**WHAT IS EXPECTED**.
Below are records. Find each line in them that holds the word "Hfold" and copy it.

Stored data entries
[Start of section]
(* ===== verification/CliConfig.v ===== *)
(** The tool's own configuration (src/internal/configure/dingocli/dingocli.go).

    [ParseDingoCliConfig] starts from the defaults and lets the three sections of the
    ini file override them; reading the file is a parameter. *)

From S2P Require Import Prelude Errno GoLib Utils.
From Stdlib Require Import Ascii.

Definition KEY_LOG_LEVEL : string := "log_level".
Definition KEY_SUDO_ALIAS : string := "sudo_alias".
Definition KEY_ENGINE : string := "engine".
Definition KEY_TIMEOUT : string := "timeout".
Definition KEY_AUTO_UPGRADE : string := "auto_upgrade".
Definition KEY_SSH_RETRIES : string := "retries".
Definition KEY_SSH_TIMEOUT : string := "timeout".
Definition KEY_DB_URL : string := "url".
Definition DB_SQLITE : string := "sqlite".
Definition DB_RQLITE : string := "rqlite".
Definition WITHOUT_SUDO : string := " ".

Record DingoCliConfig : Type := mkDingoCliConfig {
  LogLevel : string;
  SudoAlias : string;
  Engine : string;
  Timeout : Z;
  AutoUpgrade : bool;
  SSHRetries : Z;
  SSHTimeout : Z;
  DBUrl : string;
}.

(** The decoded file; a missing section is [None]. *)
Record Sections : Type := mkSections {
  Defaults : option (gmap string val);
  SSHConnections : option (gmap string val);
  DataBase : option (gmap string val);
}.

Definition SUPPORT_LOG_LEVEL : list string := ["debug"; "info"; "warn"; "error"].

(** [^(sqlite|rqlite)://(.+)$]: the two groups.  The dot does not match a newline. *)
Definition newline : ascii := "010"%char.
Fixpoint has_byte (a : ascii) (s : string) : bool :=
  match s with EmptyString => false | String b s => bool_decide (b = a) || has_byte a s end.
Definition match_scheme (scheme s : string) : option (string * string) :=
  match strip_prefix (scheme +:+ "://") s with
  | Some rest => if bool_decide (rest = "") || has_byte newline rest then None else Some (scheme, rest)
  | None => None
  end.
Definition REGEX_DB_URL (s : string) : option (string * string) :=
  match match_scheme DB_SQLITE s with Some m => Some m | None => match_scheme DB_RQLITE s end.

Definition newDefault (home : string) : DingoCliConfig := {|
  LogLevel := "error"; SudoAlias := "sudo"; Engine := "docker"; Timeout := 180;
  AutoUpgrade := true; SSHRetries := 3; SSHTimeout := 10;
  DBUrl := "sqlite://" +:+ home +:+ "/.dingo/data/dingocli.db" |}.

Definition requirePositiveInt (v : val) : res error Z :=
  s ← assert_string v;
  match Str2Int s with
  | None => Err (ECode ERR_CONFIGURE_VALUE_REQUIRES_INTEGER)
  | Some num =>
      if (num <=? 0)%Z then Err (ECode ERR_CONFIGURE_VALUE_REQUIRES_POSITIVE_INTEGER) else Ok num
  end.

Definition requirePositiveBool (v : val) : res error bool :=
  s ← assert_string v;
  match Str2Bool s with
  | None => Err (ECode ERR_CONFIGURE_VALUE_REQUIRES_BOOL)
  | Some yes => Ok yes
  end.

Definition defaults_step (cfg : DingoCliConfig) (kv : string * val) : res error DingoCliConfig :=
  let '(mkDingoCliConfig lvl sudo eng tmo up sr st db) := cfg in
  let '(k, v) := kv in
  if decide (k = KEY_LOG_LEVEL) then
    s ← assert_string v;
    if decide (s ∈ SUPPORT_LOG_LEVEL) then Ok (mkDingoCliConfig s sudo eng tmo up sr st db)
    else Err (ECode ERR_UNSUPPORT_DINGOADM_LOG_LEVEL)
  else if decide (k = KEY_SUDO_ALIAS) then
    s ← assert_string v; Ok (mkDingoCliConfig lvl s eng tmo up sr st db)
  else if decide (k = KEY_ENGINE) then
    s ← assert_string v; Ok (mkDingoCliConfig lvl sudo s tmo up sr st db)
  else if decide (k = KEY_TIMEOUT) then
    num ← requirePositiveInt v; Ok (mkDingoCliConfig lvl sudo eng num up sr st db)
  else if decide (k = KEY_AUTO_UPGRADE) then
    yes ← requirePositiveBool v; Ok (mkDingoCliConfig lvl sudo eng tmo yes sr st db)
  else Err (ECode ERR_UNSUPPORT_DINGOADM_CONFIGURE_ITEM).

Definition connection_step (cfg : DingoCliConfig) (kv : string * val) : res error DingoCliConfig :=
  let '(mkDingoCliConfig lvl sudo eng tmo up sr st db) := cfg in
  let '(k, v) := kv in
  if decide (k = KEY_SSH_RETRIES) then
    num ← requirePositiveInt v; Ok (mkDingoCliConfig lvl sudo eng tmo up num st db)
  else if decide (k = KEY_SSH_TIMEOUT) then
    num ← requirePositiveInt v; Ok (mkDingoCliConfig lvl sudo eng tmo up sr num db)
  else Err (ECode ERR_UNSUPPORT_DINGOADM_CONFIGURE_ITEM).

Definition database_step (cfg : DingoCliConfig) (kv : string * val) : res error DingoCliConfig :=
  let '(mkDingoCliConfig lvl sudo eng tmo up sr st db) := cfg in
  let '(k, v) := kv in
  if decide (k = KEY_DB_URL) then
    s ← assert_string v;
    match REGEX_DB_URL s with
    | None => Err (ECode ERR_UNSUPPORT_DINGOADM_DATABASE_URL)
    | Some _ => Ok (mkDingoCliConfig lvl sudo eng tmo up sr st s)
    end
  else Err (ECode ERR_UNSUPPORT_DINGOADM_CONFIGURE_ITEM).

Section parse.
Context `{MapOrder}.

Definition parse_section (f : DingoCliConfig → string * val → res error DingoCliConfig)
    (section : option (gmap string val)) (cfg : DingoCliConfig) : res error DingoCliConfig :=
  match section with None => Ok cfg | Some m => fold_res f (range m) cfg end.
Definition parseDefaultsSection := parse_section defaults_step.
Definition parseConnectionSection := parse_section connection_step.
Definition parseDatabaseSection := parse_section database_step.

(** [file]: [None] when there is none, and then what the ini reader makes of it. *)
Definition ParseDingoCliConfig (home : string) (file : option (option Sections))
    : res error DingoCliConfig :=
  let cfg := newDefault home in
  match file with
  | None => Ok cfg
  | Some None => Err (ECode ERR_PARSE_DINGOADM_CONFIGURE_FAILED)
  | Some (Some global) =>
      cfg ← parseDefaultsSection (Defaults global) cfg;
      cfg ← parseConnectionSection (SSHConnections global) cfg;
      parseDatabaseSection (DataBase global) cfg
  end.
End parse.

Definition GetSudoAlias (cfg : DingoCliConfig) : string :=
  if decide (SudoAlias cfg = "") then WITHOUT_SUDO else SudoAlias cfg.

Definition GetDBPath (cfg : DingoCliConfig) : string :=
  match REGEX_DB_URL (DBUrl cfg) with
  | Some (scheme, path) => if decide (scheme = DB_SQLITE) then path else ""
  | None => ""
  end.

(** ** Theorems *)

(** What the rest of the tool relies on. *)
Record valid_config (cfg : DingoCliConfig) : Prop := {
  vc_level : LogLevel cfg ∈ SUPPORT_LOG_LEVEL;
  vc_timeout : (0 < Timeout cfg)%Z;
  vc_retries : (0 < SSHRetries cfg)%Z;
  vc_ssh_timeout : (0 < SSHTimeout cfg)%Z;
  vc_url : is_Some (REGEX_DB_URL (DBUrl cfg));
}.

Lemma requirePositiveInt_Ok v n : requirePositiveInt v = Ok n → (0 < n)%Z.
Proof.
  intros (s & _ & Hs)%bind_Ok. destruct (Str2Int s) as [num|]; [|done].
  destruct (num <=? 0)%Z eqn:E; [done|]. simplify_eq. lia.
Qed.

Lemma has_byte_app a s1 s2 : has_byte a (s1 +:+ s2) = has_byte a s1 || has_byte a s2.
Proof. induction s1 as [|b s1 IH]; simpl; [done|]. by rewrite IH, orb_assoc. Qed.

Lemma match_sqlite rest :
  match_scheme DB_SQLITE ("sqlite://" +:+ rest)
  = if bool_decide (rest = "") || has_byte newline rest then None else Some (DB_SQLITE, rest).
Proof. reflexivity. Qed.

Lemma default_valid home : has_byte newline home = false → valid_config (newDefault home).
Proof.
  intros Hh. split; [|simpl; lia..|].
  { apply (bool_decide_unpack _). vm_compute. exact I. }
  unfold REGEX_DB_URL, newDefault, DBUrl. rewrite match_sqlite, has_byte_app, Hh. simpl.
  rewrite bool_decide_false; [by eauto|]. intros Hn. apply (f_equal String.length) in Hn.
  rewrite length_app_string in Hn. simpl in Hn. lia.
Qed.

Lemma section_valid `{MapOrder} f sec cfg cfg' :
  (∀ c kv c', valid_config c → f c kv = Ok c' → valid_config c') →
  valid_config cfg → parse_section f sec cfg = Ok cfg' → valid_config cfg'.
Proof.
  intros Hf Hc. destruct sec as [m|]; simpl; [|by intros [= <-]].
  eapply fold_res_inv; [|done]. intros c kv c' _. apply Hf.
Qed.

Ltac step_valid :=
  repeat match goal with
  | H : (if decide _ then _ else _) = Ok _ |- _ => case_decide
  | H : _ ≫= _ = Ok _ |- _ => apply bind_Ok in H as (? & ? & ?)
  | H : requirePositiveInt _ = Ok _ |- _ => apply requirePositiveInt_Ok in H
  end; simplify_eq; try done.

Lemma steps_valid c kv c' :
  valid_config c →
  defaults_step c kv = Ok c' ∨ connection_step c kv = Ok c' ∨ database_step c kv = Ok c' →
  valid_config c'.
Proof.
  destruct c as [lvl sudo eng tmo up sr st db], kv as [k v]. intros [H1 H2 H3 H4 H5]. simpl in *.
  intros [Hs|[Hs|Hs]]; unfold defaults_step, connection_step, database_step in Hs; step_valid;
    try (split; simpl; done).
  destruct (REGEX_DB_URL x) eqn:E; simplify_eq. split; simpl; rewrite ?E; eauto.
Qed.

(** What a section determines: the value of a key, parsed, or what was there. *)
Definition reads {A} (p : val → res error A) (section : option (gmap string val)) (k : string)
    (dflt x : A) : Prop :=
  match section ≫= (λ m, m !! k) with Some v => p v = Ok x | None => x = dflt end.

Lemma section_reads `{MapOrder} {A} f (g : DingoCliConfig → A) (p : val → res error A) k sec cfg cfg' :
  (∀ c kv c', f c kv = Ok c' → if decide (kv.1 = k) then p kv.2 = Ok (g c') else g c' = g c) →
  parse_section f sec cfg = Ok cfg' → reads p sec k (g cfg) (g cfg').
Proof.
  intros Hf. unfold reads. destruct sec as [m|]; simpl; [|by intros [= <-]].
  intros Hfold.
  assert ((∃ v, (k, v) ∈ range m ∧ p v = Ok (g cfg')) ∨ (g cfg' = g cfg ∧ ∀ v, (k, v) ∉ range m))
    as [(v & Hv%elem_of_range & Hp)|[Hg Hno]].
  { revert Hfold. apply (fold_res_ind (λ pre c, (∃ v, (k, v) ∈ pre ∧ p v = Ok (g c)) ∨
                           (g c = g cfg ∧ ∀ v, (k, v) ∉ pre))).
    - right. split; [done|]. by intros v ?%elem_of_nil.
    - intros pre [k' v] c c' Hpre Hc%Hf. setoid_rewrite elem_of_app.
      setoid_rewrite list_elem_of_singleton. simpl in Hc. case_decide as Hd.
      + subst k'. left. exists v. auto.
      + rewrite Hc. destruct Hpre as [(v' & ? & ?)|[-> Hno]]; [left; eauto|right].
        split; [done|]. intros v' [Hin|[= ? ?]]; [by eapply Hno|congruence]. }
  - by rewrite Hv.
  - destruct (m !! k) as [v|] eqn:E; [|done]. apply elem_of_range in E. by destruct (Hno v).
Qed.

(** A setting that a section does not mention. *)
Lemma section_keeps `{MapOrder} {A} f (g : DingoCliConfig → A) sec cfg cfg' :
  (∀ c kv c', f c kv = Ok c' → g c' = g c) → parse_section f sec cfg = Ok cfg' → g cfg' = g cfg.
Proof.
  intros Hf. destruct sec as [m|]; simpl; [|by intros [= <-]].
  apply (fold_res_inv (λ c, g c = g cfg)); [|done]. intros c kv c' _ <- Hc. by eapply Hf.
Qed.

Definition supported_level (v : val) : res error string :=
  s ← assert_string v;
  if decide (s ∈ SUPPORT_LOG_LEVEL) then Ok s else Err (ECode ERR_UNSUPPORT_DINGOADM_LOG_LEVEL).
Definition supported_url (v : val) : res error string :=
  s ← assert_string v;
  match REGEX_DB_URL s with Some _ => Ok s | None => Err (ECode ERR_UNSUPPORT_DINGOADM_DATABASE_URL) end.

(** The section steps, one setting at a time. *)
Ltac settings :=
  intros [lvl sudo eng tmo up sr st db] [k v] c' Hs; simpl in Hs |- *;
  unfold supported_level, supported_url, KEY_LOG_LEVEL, KEY_SUDO_ALIAS, KEY_ENGINE, KEY_TIMEOUT,
    KEY_AUTO_UPGRADE, KEY_SSH_RETRIES, KEY_SSH_TIMEOUT, KEY_DB_URL in *;
  repeat match goal with
  | H : (if decide _ then _ else _) = Ok _ |- _ => case_decide
  | H : _ ≫= _ = Ok _ |- _ => apply bind_Ok in H as (? & ? & ?)
  | H : match REGEX_DB_URL ?s with _ => _ end = Ok _ |- _ => destruct (REGEX_DB_URL s) eqn:?
  end; simplify_eq; simpl in *;
  repeat match goal with
  | H : ?m = Ok _ |- context [?m] => rewrite H; simpl
  | H : ?m = Some _ |- context [?m] => rewrite H; simpl
  | |- context [decide _] => case_decide; try done
  end; try done.

(** [ParseDingoCliConfig] is determined setting by setting, in whatever order the
    sections are traversed: a setting is the parsed value of its key in its section,
    or the default; and every configuration it returns is valid - a supported log
    level, positive time-outs and retries, a url with one of the two schemes and a path
    behind it.  (A home directory with a newline would spoil the default url.) *)
Theorem ParseDingoCliConfig_spec (o : MapOrder) (home : string) (global : Sections)
    (cfg : DingoCliConfig) :
  has_byte newline home = false → ParseDingoCliConfig home (Some (Some global)) = Ok cfg →
  let dflt := newDefault home in
  valid_config cfg ∧
  reads supported_level (Defaults global) KEY_LOG_LEVEL (LogLevel dflt) (LogLevel cfg) ∧
  reads assert_string (Defaults global) KEY_SUDO_ALIAS (SudoAlias dflt) (SudoAlias cfg) ∧
  reads assert_string (Defaults global) KEY_ENGINE (Engine dflt) (Engine cfg) ∧
  reads requirePositiveInt (Defaults global) KEY_TIMEOUT (Timeout dflt) (Timeout cfg) ∧
  reads requirePositiveBool (Defaults global) KEY_AUTO_UPGRADE (AutoUpgrade dflt) (AutoUpgrade cfg) ∧
  reads requirePositiveInt (SSHConnections global) KEY_SSH_RETRIES (SSHRetries dflt) (SSHRetries cfg) ∧
  reads requirePositiveInt (SSHConnections global) KEY_SSH_TIMEOUT (SSHTimeout dflt) (SSHTimeout cfg) ∧
  reads supported_url (DataBase global) KEY_DB_URL (DBUrl dflt) (DBUrl cfg).
Proof.
  intros Hh (c1 & H1 & (c2 & H2 & H3)%bind_Ok)%bind_Ok dflt.
  assert (valid_config cfg) as Hv.
  { eapply (section_valid database_step), H3; [intros ?????; eapply steps_valid; eauto|].
    eapply (section_valid connection_step), H2; [intros ?????; eapply steps_valid; eauto|].
    eapply (section_valid defaults_step), H1; [intros ?????; eapply steps_valid; eauto|].
    by apply default_valid. }
  split; [done|]. clear Hv.
  (* each section settles its own keys and keeps the others *)
  assert (∀ A (g : DingoCliConfig → A),
    (∀ c kv c', connection_step c kv = Ok c' → g c' = g c) →
    (∀ c kv c', database_step c kv = Ok c' → g c' = g c) → g cfg = g c1) as K12.
  { intros A g Hg1 Hg2. by rewrite (section_keeps _ g _ _ _ Hg2 H3), (section_keeps _ g _ _ _ Hg1 H2). }
  assert (∀ A (g : DingoCliConfig → A),
    (∀ c kv c', defaults_step c kv = Ok c' → g c' = g c) →
    (∀ c kv c', database_step c kv = Ok c' → g c' = g c) → g c1 = g dflt ∧ g cfg = g c2) as K03.
  { intros A g Hg1 Hg2. by rewrite (section_keeps _ g _ _ _ Hg2 H3), (section_keeps _ g _ _ _ Hg1 H1). }
  assert (∀ A (g : DingoCliConfig → A),
    (∀ c kv c', defaults_step c kv = Ok c' → g c' = g c) →
    (∀ c kv c', connection_step c kv = Ok c' → g c' = g c) → g c2 = g dflt) as K01.
  { intros A g Hg1 Hg2. by rewrite (section_keeps _ g _ _ _ Hg2 H2), (section_keeps _ g _ _ _ Hg1 H1). }
  split_and!.
  - rewrite (K12 _ LogLevel) by settings. eapply (section_reads defaults_step); [settings|done].
  - rewrite (K12 _ SudoAlias) by settings. eapply (section_reads defaults_step); [settings|done].
  - rewrite (K12 _ Engine) by settings. eapply (section_reads defaults_step); [settings|done].
  - rewrite (K12 _ Timeout) by settings. eapply (section_reads defaults_step); [settings|done].
  - rewrite (K12 _ AutoUpgrade) by settings. eapply (section_reads defaults_step); [settings|done].
  - destruct (K03 _ SSHRetries) as [<- ->]; [settings..|].
    eapply (section_reads connection_step); [settings|done].
  - destruct (K03 _ SSHTimeout) as [<- ->]; [settings..|].
    eapply (section_reads connection_step); [settings|done].
  - rewrite <-(K01 _ DBUrl) by settings. eapply (section_reads database_step); [settings|done].
Qed.


Lemma ParseDingoCliConfig_spec_witness :
  let global := mkSections (Some {["timeout" := VString "60"; "engine" := VString "podman"]})
                  (Some {["timeout" := VString "5"]})
                  (Some {["url" := VString "rqlite://127.0.0.1:4000"]}) in
  let cfg := res_get (newDefault "") (ParseDingoCliConfig (H := canonical_order) "/root" (Some (Some global))) in
  (Timeout cfg, SSHTimeout cfg, SSHRetries cfg, GetDBPath cfg) = (60%Z, 5%Z, 3%Z, "") ∧ valid_config cfg.
Proof.
  split; [vm_compute; reflexivity|].
  refine (proj1 (ParseDingoCliConfig_spec canonical_order "/root" _ _ _ _)); [vm_compute; reflexivity|].
  apply res_get_Ok. vm_compute. reflexivity.
Defined.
[End of section]
**OUTPUT BELOW**.
  intros Hfold.
  { revert Hfold. apply (fold_res_ind (λ pre c, (∃ v, (k, v) ∈ pre ∧ p v = Ok (g c)) ∨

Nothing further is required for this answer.